◆ ASSIGNMENT
Reproduce the entries. Each one must match the original exactly.

◆ INFORMATION
(* ===== verification/SchedulerPlan.v ===== *)
(** * Building batches

    Admission of waiting requests, the three kinds of batches, preemption and [schedule]:
    each keeps the invariant, does not panic and does not fail. *)

From S2P Require Export SchedulerInv.
Open Scope N_scope.

(** ** Row loops *)

(** A sequence with its open reservation cancelled. *)
Definition reset (bs : N) (q : SequenceState) : SequenceState :=
  mkSequence (committed_tokens q) (take (N.to_nat (div_ceil (committed_tokens q) bs)) (pages q)) None
    (registered_blocks q) (chain_hash q).

Lemma reset_begun s s' r n rv :
  wf s → begun s s' r n rv →
  reset (block_size (config s)) <$> sequences s' = reset (block_size (config s)) <$> sequences s.
Proof.
  intros Hwf (q & fresh & Hq & Hp & _ & _ & _ & Hs & _). rewrite Hs. apply map_eq. intros r0.
  rewrite !lookup_fmap, lookup_insert. case_decide; [subst r0|done]. rewrite Hq. simpl. f_equal.
  unfold reset; simpl. f_equal. destruct (wf_seqs _ _ Hwf _ _ Hq) as [_ Hl]. rewrite Hp in Hl.
  rewrite take_app_le; [done|]. unfold len in Hl. lia.
Qed.

Lemma can_append_ok `{Profile} r n q s :
  sequences s !! r = Some q →
  wp (can_append r n) s (λ b s', s' = s ∧ (b = true ↔ appendable s r n)) (λ _ _, False).
Proof.
  intros Hq. assert (wp (can_append r n) s (λ _ _, True) (λ _ _, False)) as Hno.
  { unfold can_append. wp_step; [done|]. wp_step. apply sequence_spec; [|congruence]. intros q' _.
    wp_step; [done|]. wp_step; [|done]. wp_step. wp_step. wp_step; [done|]. wp_step. wp_step. done. }
  eapply wp_wand; [apply (wp_conj _ _ _ _ _ _ (can_append_admission r n s) Hno)| |]; naive_solver.
Qed.

Section plan.
Context {P : Profile} {SM : Sampling} {CM : CausalModel} (chain : N → list Z → N).
Context (c : PagedKvCacheConfig) (trusted : Prop) (Ctx : list Z → Prop).
Context (mem : memory) (log : gmap N submission).

Abbreviation bs := (block_size c).
Abbreviation seqs s := (sequences (kv_cache s)).
Abbreviation core := (core chain c trusted Ctx mem log).
Abbreviation upto := (upto chain c trusted Ctx mem log).
Abbreviation opened := (opened chain c trusted Ctx mem log).
Abbreviation req_ok := (req_ok chain c trusted Ctx mem log).
Lemma upto_settled s s' row todo F G :
  upto s (row :: todo) F → settled (request_id row) s s' →
  (∀ row' a q, row' ∈ todo → F row' a q → G row' a q) → upto s' todo G.
Proof.
  intros [Hcore Hnd Hrows Hidle] [Hcore' Ha' Hs' Hid' _] HFG. rewrite fmap_cons in Hnd.
  apply NoDup_cons in Hnd as [Hnin Hnd]. split; [done|done|..].
  - intros row' Hin. destruct (Hrows row') as (a & q & Ha & Hq & HF); [by right|].
    assert (request_id row' ≠ request_id row).
    { intros Heq. apply Hnin. rewrite <-Heq. by apply list_elem_of_fmap_2. }
    exists a, q. rewrite Ha', Hs' by done. eauto.
  - intros r a q Ha Hq Hr. destruct (decide (r = request_id row)) as [->|Hne]; [by apply Hid'|].
    rewrite Ha' in Ha by done. rewrite Hs' in Hq by done. eapply Hidle; [done..|].
    rewrite fmap_cons, not_elem_of_cons. done.
Qed.

(** The tokens [ts] that a request gets, the last one of them being [t]. *)
Record gets_tokens (r : N) (a : ActiveRequest) (ts : list Z) (t : Z) : Prop := {
  gt_last : last ts = Some t;
  gt_eos : ∀ j u, ts !! j = Some u → (S j < length ts)%nat → u ∉ eos a;
  gt_len : len (generated a) + len ts ≤ max_new_tokens (generation a);
  gt_greedy : trusted → ∀ g, log !! r = Some (mkSubmission (prompt a) g true) →
    greedy_run (prompt a) (generated a ++ ts);
  gt_ctx : trusted → Ctx (history a ++ ts)
}.

Lemma gets_no_eos r a ts t q :
  req_ok r a q → gets_tokens r a ts t → t ∉ eos a → ∀ u, u ∈ generated a ++ ts → u ∉ eos a.
Proof.
  intros Hreq [Hl He _ _ _] Ht u [Hu|[j Hu]%list_elem_of_lookup]%elem_of_app; [by eapply Hreq|].
  destruct (decide (S j < length ts)%nat) as [Hj|Hj]; [by eapply He|].
  rewrite last_lookup in Hl. pose proof (lookup_lt_Some _ _ _ Hu).
  assert (pred (length ts) = j) as Heq by lia. rewrite Heq in Hl. congruence.
Qed.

◆ TASK SOLUTION
(* ===== verification/SchedulerPlan.v ===== *)
(** * Building batches

    Admission of waiting requests, the three kinds of batches, preemption and [schedule]:
    each keeps the invariant, does not panic and does not fail. *)

From S2P Require Export SchedulerInv.
Open Scope N_scope.

(** ** Row loops *)

(** A sequence with its open reservation cancelled. *)
Definition reset (bs : N) (q : SequenceState) : SequenceState :=
  mkSequence (committed_tokens q) (take (N.to_nat (div_ceil (committed_tokens q) bs)) (pages q)) None
    (registered_blocks q) (chain_hash q).

Lemma reset_begun s s' r n rv :
  wf s → begun s s' r n rv →
  reset (block_size (config s)) <$> sequences s' = reset (block_size (config s)) <$> sequences s.
Proof.
  intros Hwf (q & fresh & Hq & Hp & _ & _ & _ & Hs & _). rewrite Hs. apply map_eq. intros r0.
  rewrite !lookup_fmap, lookup_insert. case_decide; [subst r0|done]. rewrite Hq. simpl. f_equal.
  unfold reset; simpl. f_equal. destruct (wf_seqs _ _ Hwf _ _ Hq) as [_ Hl]. rewrite Hp in Hl.
  rewrite take_app_le; [done|]. unfold len in Hl. lia.
Qed.

Lemma can_append_ok `{Profile} r n q s :
  sequences s !! r = Some q →
  wp (can_append r n) s (λ b s', s' = s ∧ (b = true ↔ appendable s r n)) (λ _ _, False).
Proof.
  intros Hq. assert (wp (can_append r n) s (λ _ _, True) (λ _ _, False)) as Hno.
  { unfold can_append. wp_step; [done|]. wp_step. apply sequence_spec; [|congruence]. intros q' _.
    wp_step; [done|]. wp_step; [|done]. wp_step. wp_step. wp_step; [done|]. wp_step. wp_step. done. }
  eapply wp_wand; [apply (wp_conj _ _ _ _ _ _ (can_append_admission r n s) Hno)| |]; naive_solver.
Qed.

Section plan.
Context {P : Profile} {SM : Sampling} {CM : CausalModel} (chain : N → list Z → N).
Context (c : PagedKvCacheConfig) (trusted : Prop) (Ctx : list Z → Prop).
Context (mem : memory) (log : gmap N submission).

Abbreviation bs := (block_size c).
Abbreviation seqs s := (sequences (kv_cache s)).
Abbreviation core := (core chain c trusted Ctx mem log).
Abbreviation upto := (upto chain c trusted Ctx mem log).
Abbreviation opened := (opened chain c trusted Ctx mem log).
Abbreviation req_ok := (req_ok chain c trusted Ctx mem log).
Lemma upto_settled s s' row todo F G :
  upto s (row :: todo) F → settled (request_id row) s s' →
  (∀ row' a q, row' ∈ todo → F row' a q → G row' a q) → upto s' todo G.
Proof.
  intros [Hcore Hnd Hrows Hidle] [Hcore' Ha' Hs' Hid' _] HFG. rewrite fmap_cons in Hnd.
  apply NoDup_cons in Hnd as [Hnin Hnd]. split; [done|done|..].
  - intros row' Hin. destruct (Hrows row') as (a & q & Ha & Hq & HF); [by right|].
    assert (request_id row' ≠ request_id row).
    { intros Heq. apply Hnin. rewrite <-Heq. by apply list_elem_of_fmap_2. }
    exists a, q. rewrite Ha', Hs' by done. eauto.
  - intros r a q Ha Hq Hr. destruct (decide (r = request_id row)) as [->|Hne]; [by apply Hid'|].
    rewrite Ha' in Ha by done. rewrite Hs' in Hq by done. eapply Hidle; [done..|].
    rewrite fmap_cons, not_elem_of_cons. done.
Qed.

(** The tokens [ts] that a request gets, the last one of them being [t]. *)
Record gets_tokens (r : N) (a : ActiveRequest) (ts : list Z) (t : Z) : Prop := {
  gt_last : last ts = Some t;
  gt_eos : ∀ j u, ts !! j = Some u → (S j < length ts)%nat → u ∉ eos a;
  gt_len : len (generated a) + len ts ≤ max_new_tokens (generation a);
  gt_greedy : trusted → ∀ g, log !! r = Some (mkSubmission (prompt a) g true) →
    greedy_run (prompt a) (generated a ++ ts);
  gt_ctx : trusted → Ctx (history a ++ ts)
}.

Lemma gets_no_eos r a ts t q :
  req_ok r a q → gets_tokens r a ts t → t ∉ eos a → ∀ u, u ∈ generated a ++ ts → u ∉ eos a.
Proof.
  intros Hreq [Hl He _ _ _] Ht u [Hu|[j Hu]%list_elem_of_lookup]%elem_of_app; [by eapply Hreq|].
  destruct (decide (S j < length ts)%nat) as [Hj|Hj]; [by eapply He|].
  rewrite last_lookup in Hl. pose proof (lookup_lt_Some _ _ _ Hu).
  assert (pred (length ts) = j) as Heq by lia. rewrite Heq in Hl. congruence.
Qed.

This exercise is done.